Directions for this task:
Transcribe each of the entries exactly.

(Stored data)
________________
(** C4: the module defines [finetune] twice. When the [def] statements of
    lines 106-165 have run, the first three leave [finetune] bound to the
    definition of line 120, and all six leave it bound to the definition of
    line 144. At program start, line 170 therefore runs the body of the
    second definition, and the run never enters the first one. *)
Theorem finetune_denotes_second_definition w d g tr g' tr' :
  exec def_stmts g tr = (Ok g', tr') ->
  g !! "__name__" = Some (VStr "__main__") ->
  lib_closed w -> module_like g ->
  (exists g1,
      exec (firstn 3 def_stmts) g tr = (Ok g1, tr)
      /\ g1 !! "finetune" = Some (VFunc F_finetune_l120))
  /\ g' !! "finetune" = Some (VFunc F_finetune_l144)
  /\ stmt_l169 w (S d) g' tr'
     = (_ <- (log (EvEnter F_finetune_l144) ;;;
              finetune_l144 w g' (call w g' d)) ;;
        ret g') tr'
  /\ exists evs,
      snd (stmt_l169 w (S d) g' tr') = (tr' ++ EvEnter F_finetune_l144 :: evs)%list
      /\ ~ In F_finetune_l120 (entered evs).
Proof.
  intros Hexec Hname Hw Hg.
  destruct (def_stmts_ok _ _ _ _ Hexec) as (-> & Eg & Hfirst).
  assert (Hf : g' !! "finetune" = Some (VFunc F_finetune_l144)).
  { rewrite Eg. apply lookup_insert_eq. }
  assert (Hn : g' !! "__name__" = Some (VStr "__main__")).
  { rewrite Eg. now rewrite !lookup_insert_ne by discriminate. }
  assert (Hg' : module_like g').
  { rewrite Eg.
    apply (module_like_insert _ F_finetune_l144).
    apply (module_like_insert _ F_build_lora_config).
    apply (module_like_insert _ F_build_bnb_config).
    apply (module_like_insert _ F_finetune_l120).
    apply (module_like_insert _ F_preprocess_data).
    now apply (module_like_insert _ F_safe_save_model_for_hf_trainer). }
  assert (Hrun : stmt_l169 w (S d) g' tr
     = (_ <- (log (EvEnter F_finetune_l144) ;;;
              finetune_l144 w g' (call w g' d)) ;;
        ret g') tr).
  { unfold stmt_l169.
    rewrite (bind_ok _ _ _ _ _ (global_bound _ _ _ _ Hn)).
    change (eq_str (VStr "__main__") "__main__") with true. cbv iota.
    rewrite (bind_ok _ _ _ _ _ (global_bound _ _ _ _ Hf)).
    rewrite call_l144. reflexivity. }
  split; [exact Hfirst|]. split; [exact Hf|]. split; [exact Hrun|].
  rewrite Hrun.
  destruct (confined_run _ _ (finetune_l144 w g' (call w g' d))
              (tr ++ [EvEnter F_finetune_l144])%list
              (finetune_l144_confined w g' Hw Hg'
                 [F_finetune_l144; F_build_bnb_config; F_build_lora_config]
                 d (or_intror (or_introl eq_refl))
                 (or_intror (or_intror (or_introl eq_refl)))))
    as (evs & Hevs & Hin).
  exists evs. split.
  - unfold bind at 1 2. unfold log.
    destruct (finetune_l144 w g' (call w g' d) _) as [[v|e] tr2];
      simpl in *; subst tr2; now rewrite <- app_assoc.
  - intros H. apply Hin in H. simpl in H.
    destruct H as [H|[H|[H|[]]]]; discriminate.
Qed.



Lemma sample_after_defs_run :
  exec def_stmts sample_globals [] = (Ok sample_after_defs, []).
Proof.
  assert (H : is_ok (fst (exec def_stmts sample_globals [])) = true)
    by (vm_compute; reflexivity).
  unfold sample_after_defs.
  destruct (exec def_stmts sample_globals []) as [[g|e] tr] eqn:E;
    [|discriminate].
  now destruct (def_stmts_ok _ _ _ _ E) as (-> & _).
Qed.

Lemma finetune_denotes_second_definition_witness :
  (exists g1,
      exec (firstn 3 def_stmts) sample_globals [] = (Ok g1, [])
      /\ g1 !! "finetune" = Some (VFunc F_finetune_l120))
  /\ sample_after_defs !! "finetune" = Some (VFunc F_finetune_l144)
  /\ stmt_l169 sample_world 2 sample_after_defs []
     = (_ <- (log (EvEnter F_finetune_l144) ;;;
              finetune_l144 sample_world sample_after_defs
                (call sample_world sample_after_defs 1)) ;;
        ret sample_after_defs) []
  /\ exists evs,
      snd (stmt_l169 sample_world 2 sample_after_defs [])
      = ([] ++ EvEnter F_finetune_l144 :: evs)%list
      /\ ~ In F_finetune_l120 (entered evs).
Proof.
  apply (finetune_denotes_second_definition sample_world 1 sample_globals []
           sample_after_defs []).
  - exact sample_after_defs_run.
  - vm_compute. reflexivity.
  - exact sample_world_closed.
  - exact sample_globals_module_like.
Defined.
________________
Answer to this problem:
(** C4: the module defines [finetune] twice. When the [def] statements of
    lines 106-165 have run, the first three leave [finetune] bound to the
    definition of line 120, and all six leave it bound to the definition of
    line 144. At program start, line 170 therefore runs the body of the
    second definition, and the run never enters the first one. *)
Theorem finetune_denotes_second_definition w d g tr g' tr' :
  exec def_stmts g tr = (Ok g', tr') ->
  g !! "__name__" = Some (VStr "__main__") ->
  lib_closed w -> module_like g ->
  (exists g1,
      exec (firstn 3 def_stmts) g tr = (Ok g1, tr)
      /\ g1 !! "finetune" = Some (VFunc F_finetune_l120))
  /\ g' !! "finetune" = Some (VFunc F_finetune_l144)
  /\ stmt_l169 w (S d) g' tr'
     = (_ <- (log (EvEnter F_finetune_l144) ;;;
              finetune_l144 w g' (call w g' d)) ;;
        ret g') tr'
  /\ exists evs,
      snd (stmt_l169 w (S d) g' tr') = (tr' ++ EvEnter F_finetune_l144 :: evs)%list
      /\ ~ In F_finetune_l120 (entered evs).
Proof.
  intros Hexec Hname Hw Hg.
  destruct (def_stmts_ok _ _ _ _ Hexec) as (-> & Eg & Hfirst).
  assert (Hf : g' !! "finetune" = Some (VFunc F_finetune_l144)).
  { rewrite Eg. apply lookup_insert_eq. }
  assert (Hn : g' !! "__name__" = Some (VStr "__main__")).
  { rewrite Eg. now rewrite !lookup_insert_ne by discriminate. }
  assert (Hg' : module_like g').
  { rewrite Eg.
    apply (module_like_insert _ F_finetune_l144).
    apply (module_like_insert _ F_build_lora_config).
    apply (module_like_insert _ F_build_bnb_config).
    apply (module_like_insert _ F_finetune_l120).
    apply (module_like_insert _ F_preprocess_data).
    now apply (module_like_insert _ F_safe_save_model_for_hf_trainer). }
  assert (Hrun : stmt_l169 w (S d) g' tr
     = (_ <- (log (EvEnter F_finetune_l144) ;;;
              finetune_l144 w g' (call w g' d)) ;;
        ret g') tr).
  { unfold stmt_l169.
    rewrite (bind_ok _ _ _ _ _ (global_bound _ _ _ _ Hn)).
    change (eq_str (VStr "__main__") "__main__") with true. cbv iota.
    rewrite (bind_ok _ _ _ _ _ (global_bound _ _ _ _ Hf)).
    rewrite call_l144. reflexivity. }
  split; [exact Hfirst|]. split; [exact Hf|]. split; [exact Hrun|].
  rewrite Hrun.
  destruct (confined_run _ _ (finetune_l144 w g' (call w g' d))
              (tr ++ [EvEnter F_finetune_l144])%list
              (finetune_l144_confined w g' Hw Hg'
                 [F_finetune_l144; F_build_bnb_config; F_build_lora_config]
                 d (or_intror (or_introl eq_refl))
                 (or_intror (or_intror (or_introl eq_refl)))))
    as (evs & Hevs & Hin).
  exists evs. split.
  - unfold bind at 1 2. unfold log.
    destruct (finetune_l144 w g' (call w g' d) _) as [[v|e] tr2];
      simpl in *; subst tr2; now rewrite <- app_assoc.
  - intros H. apply Hin in H. simpl in H.
    destruct H as [H|[H|[H|[]]]]; discriminate.
Qed.



Lemma sample_after_defs_run :
  exec def_stmts sample_globals [] = (Ok sample_after_defs, []).
Proof.
  assert (H : is_ok (fst (exec def_stmts sample_globals [])) = true)
    by (vm_compute; reflexivity).
  unfold sample_after_defs.
  destruct (exec def_stmts sample_globals []) as [[g|e] tr] eqn:E;
    [|discriminate].
  now destruct (def_stmts_ok _ _ _ _ E) as (-> & _).
Qed.

Lemma finetune_denotes_second_definition_witness :
  (exists g1,
      exec (firstn 3 def_stmts) sample_globals [] = (Ok g1, [])
      /\ g1 !! "finetune" = Some (VFunc F_finetune_l120))
  /\ sample_after_defs !! "finetune" = Some (VFunc F_finetune_l144)
  /\ stmt_l169 sample_world 2 sample_after_defs []
     = (_ <- (log (EvEnter F_finetune_l144) ;;;
              finetune_l144 sample_world sample_after_defs
                (call sample_world sample_after_defs 1)) ;;
        ret sample_after_defs) []
  /\ exists evs,
      snd (stmt_l169 sample_world 2 sample_after_defs [])
      = ([] ++ EvEnter F_finetune_l144 :: evs)%list
      /\ ~ In F_finetune_l120 (entered evs).
Proof.
  apply (finetune_denotes_second_definition sample_world 1 sample_globals []
           sample_after_defs []).
  - exact sample_after_defs_run.
  - vm_compute. reflexivity.
  - exact sample_world_closed.
  - exact sample_globals_module_like.
Defined.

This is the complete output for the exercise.